Technically, mixing religion with politics is not compatible with democratic and republican ideals, and I already explained how, in France, putting secularism at the core of the Constitution was meant to secure both democracy and the freedom of religion, and how that fragile balance was undermined as Nicolas Sarkozy followed George W. Bush's dangerous path (see "France, secularism and burqa : a political issue, not a religious one").
Of course, the French democracy was threatened long before Bush or Sarko came to power. And the 'laicite' and 'egalite' dogmas didn't succeed in a truly multicultural / multicultual society.
Anyway. Back in 2007, I voted Sarkozy because France needed reforms, and only he could deliver. I didn't trust the man, but somehow counted on the vast majority of UMP lawmakers to prevent him from breaking his very formal pledge to respect the French brand of secularism. Of course, Sarkozy implemented only a small part of the necessary reforms, and broke his pledge. He followed Bush's missteps to the tiniest detail, undermining the delicate balance of powers at all levels (executive, legislative, justice, media, religion...).
I can't imagine how low the French economy would have dived had Segolene Royal won the 2007 elections, but we would probably be very glad to maintain double A ratings. Yet unlike most his European counterparts who got the pink slip following the (first) depression, Sarkozy will not be judged by the economy: he simply cannot be re-elected because he betrayed the nation.
His main rival, Francois Hollande, also happens to be an impostor. He even received a boost from Sarkozy, who believed he could play the same trick as in 2007: I have my friends in the media push a weak and hollow candidate (then Hollande companion Segolene Royal), I vampirize the extreme-right with preemptive strikes in the no-man's land between 'law and order' and outright fascism, and I leverage my reputation as a doer.
Hollande is not as weak and hollow as he seems to be: he shares some of the key 'qualities' that helped his model, Francois Mitterrand, reach the top... only not the qualities leftist voters wished he had. And unsurprisingly, the worst enemy of Hollande happens to be Mitterrand's archrival Michel Rocard.
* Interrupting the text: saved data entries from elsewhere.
(** [np.mean].  On the empty list numpy returns [nan] (with a warning);
    here the quotient by zero is [0].  Every caller below either guards
    the empty case or raises before the value is observed. *)
Definition np_mean (xs : list Qc) : Qc :=
  sum_Qc xs / Qc_of_nat (length xs).

(** [np.var]: the mean of the squared deviations from the mean. *)
Definition np_var (xs : list Qc) : Qc :=
  let mu := np_mean xs in
  np_mean ((λ x, Qcabs (x - mu) * Qcabs (x - mu)) <$> xs).

(** [a / b] on Python ints. *)
Definition py_truediv (a b : nat) : result Qc :=
  if decide (b = 0%nat) then Raise ZeroDivisionError
  else Ok (Qc_of_nat a / Qc_of_nat b).

(** ** Strings *)

(** [str.lower] on one character: the letters A-Z and the upper-case
    letters of the Latin-1 block (U+00C0 .. U+00DE without the
    multiplication sign U+00D7) move up by 32. *)
Definition lower_char (c : ascii) : ascii :=
  let n := nat_of_ascii c in
  if ((65 <=? n)%nat && (n <=? 90)%nat)
     || ((192 <=? n)%nat && (n <=? 222)%nat && negb (n =? 215)%nat)
  then ascii_of_nat (n + 32)
  else c.

Fixpoint lower (s : string) : string :=
  match s with
  | EmptyString => EmptyString
  | String c s' => String (lower_char c) (lower s')
  end.

(** [sub in s]. *)
Fixpoint str_in (sub s : string) : bool :=
  String.prefix sub s
  || match s with
     | EmptyString => false
     | String _ s' => str_in sub s'
     end.

(** [s.count(c)] for a one-character [c]. *)
Fixpoint str_count (c : ascii) (s : string) : nat :=
  match s with
  | EmptyString => 0
  | String c' s' => (if decide (c' = c) then 1 else 0) + str_count c s'
  end.

(** ["".join(parts)]. *)
Definition str_join (parts : list string) : string :=
  foldr String.append EmptyString parts.

(** [sorted(responses)]: Python orders strings by code point,
    lexicographically. *)
Definition sorted (l : list string) : list string :=
  merge_sort String.le l.

(** ** Metric extraction *)

Inductive value : Type :=
  | VNum (q : Qc)
  | VStr (s : string).

Global Instance value_eq_dec : EqDecision value.
Proof. solve_decision. Defined.

Definition hedge_words : list string :=
  ["might"; "maybe"; "perhaps"; "could"; "possibly"; "uncertain"; "likely"].

Definition refusal_markers : list string :=
  ["i cannot"; "i can't"; "i'm not able"; "i won't"].

Definition newline : string := String (ascii_of_nat 10) EmptyString.

Definition list_markers : list string :=
  [newline +:+ "-"; newline +:+ "*"; newline +:+ "1."; newline +:+ "2."].

Definition first_person : list string :=
  ["i "; "i'm"; "i've"; "my "; "me "].

(** [sum(1 for x in xs if p(x))]. *)
Definition sum_ones {A} (p : A → bool) (xs : list A) : nat :=
  sum_list ((λ _, 1%nat) <$> List.filter p xs).

(** [any(p(x) for x in xs)], summed as an int. *)
Definition any_as_int {A} (p : A → bool) (xs : list A) : nat :=
  Nat.b2n (existsb p xs).

Section Extract.

(** [hashlib.md5(s.encode()).hexdigest()], a library function. *)
Variable md5_hexdigest : string → string.

Definition extract_metrics (responses : list string)
  : result (gmap string value) :=
  let metrics : gmap string value := ∅ in
  let lengths := (λ r, Qc_of_nat (String.length r)) <$> responses in
  let metrics := <["avg_length" := VNum (np_mean lengths)]> metrics in
  let metrics := <["length_variance" := VNum (np_var lengths)]> metrics in
  let sentence_counts :=
    (λ r, Qc_of_nat (str_count "."%char r + str_count "!"%char r
                    + str_count "?"%char r))
      <$> responses in
  let metrics := <["avg_sentences" := VNum (np_mean sentence_counts)]> metrics in
  let hedge_count :=
    sum_list ((λ r, sum_ones (λ word, str_in word (lower r)) hedge_words)
                <$> responses) in
  hedging_rate ← py_truediv hedge_count (length responses);
  let metrics := <["hedging_rate" := VNum hedging_rate]> metrics in
  let refusal_count :=
    sum_list ((λ r, any_as_int (λ marker, str_in marker (lower r)) refusal_markers)
                <$> responses) in
  refusal_rate ← py_truediv refusal_count (length responses);
  let metrics := <["refusal_rate" := VNum refusal_rate]> metrics in
  let list_count :=
    sum_list ((λ r, any_as_int (λ marker, str_in marker r) list_markers)
                <$> responses) in
  list_usage_rate ← py_truediv list_count (length responses);
  let metrics := <["list_usage_rate" := VNum list_usage_rate]> metrics in
  let fp_count :=
    sum_list ((λ r, sum_ones (λ fp, str_in fp (lower r)) first_person)
                <$> responses) in
  first_person_rate ← py_truediv fp_count (length responses);
  let metrics := <["first_person_rate" := VNum first_person_rate]> metrics in
  let combined := str_join (sorted responses) in
  let metrics :=
    <["response_hash" := VStr (String.substring 0 8 (md5_hexdigest combined))]>
      metrics in
  Ok metrics.
(** Readings that are NaN or outside the range leave the counts as they
    were. *)
Lemma counts_out_of_range
    (first : float) (rest : list float) (options_bins : option nat) (lo hi : float) :
  Forall (fun v => is_nan v = true \/ (v <? lo) = true \/ (hi <? v) = true)
         (first :: rest) ->
  counts (create (first :: rest) options_bins (Some lo) (Some hi)) =
    repeat (Some 0)
      match options_bins with
      | Some b => if (b =? 0)%nat then 10%nat else b
      | None => 10%nat
      end.
Proof.
  unfold create. cbv zeta.
  set (bins := match options_bins with
               | Some b => if (b =? 0)%nat then 10%nat else b
               | None => 10%nat
               end).
  cbn [counts].
  change (@num_sub float float64) with PrimFloat.sub.
  change (@num_div float float64) with PrimFloat.div.
  change (@num_ltb float float64) with PrimFloat.ltb.
  change (@int float float64 0) with 0.
  generalize (first :: rest) as data. generalize (repeat (Some 0) bins) as counts0.
  intros counts0 data. revert counts0.
  induction data as [|v data IH]; intros counts0 F; [reflexivity|].
  inversion F as [|v' l' Hv Fl]; subst.
  cbn [fold_left].
  destruct Hv as [N | [L | L]].
  - rewrite (is_nan_eq v N).
    destruct (nan_ltb lo) as [-> _]. destruct (nan_ltb hi) as [_ ->].
    cbn [orb]. rewrite nan_sub_l, nan_div.
    change (Math_floor nan) with (@None Z). cbn [increment]. apply IH, Fl.
  - rewrite L. cbn [orb]. apply IH, Fl.
  - rewrite L, orb_true_r. apply IH, Fl.
Qed.



(** The running sums of counts that are all 0, and their quotients by the
    total 0. *)
Lemma cumulative_of_zero_counts (data : list float) (options_bins : option nat)
    (options_min options_max : option float) (bins : nat) :
  counts (create data options_bins options_min options_max) = repeat (Some 0) bins ->
  counts (histogram (cumulative data options_bins options_min options_max)) =
    repeat (Some 0) bins /\
  normalized (cumulative data options_bins options_min options_max) = repeat nan bins.
Proof.
  intros E. unfold cumulative. cbv zeta. rewrite E.
  change (@int float float64 0) with 0.
  assert (R : running_sums 0 (repeat (Some 0) bins) = (repeat 0 bins, 0)).
  { clear. induction bins as [|n IH]; [reflexivity|].
    cbn [repeat running_sums].
    change (@num_add float float64 0 0) with 0. rewrite IH. reflexivity. }
  rewrite R. cbn [histogram counts normalized].
  split.
  - clear. induction bins as [|n IH]; [reflexivity|]. cbn [repeat map]. f_equal. exact IH.
  - clear. induction bins as [|n IH]; [reflexivity|]. cbn [repeat map]. f_equal. exact IH.
Qed.


End HistogramRange.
Traditionally, the French have their hearts on their left, but their wallets on their right, so they tend to vote for a center-right candidate. Fourty years ago, Mitterrand, a conservative with an ambiguous Vichy background, highjacked the Socialist party and managed to build an artificial platform where the Communists brought the votes needed to claim the Elysee Palace. Rocard, the reformer who dreamt of transforming a patchworked party into a modern social democrat powerhouse, was sidelined before witnessing, helplessly, his side fail miserably each time it claimed victory (most notably: ill timed, ideology driven 'reforms' in the early eighties or late nineties).
Holland lacks experience in governments, but he already proved his inability and unwillingness to reform the Socialist Party when he was Secretary General. Worse, instead of seizing the momentum when he finally was chosen as the party champion, he opted for yet another impossible consensus. Needless to say, his majority is bound to fail.
So the choice for those 2012 elections is clear: continuity, alternation, or change.
- Continuity means Nicolas Sarkozy and a moral collapse.
- Alternation means Francois Hollande and a deeper decline for French economy and politics.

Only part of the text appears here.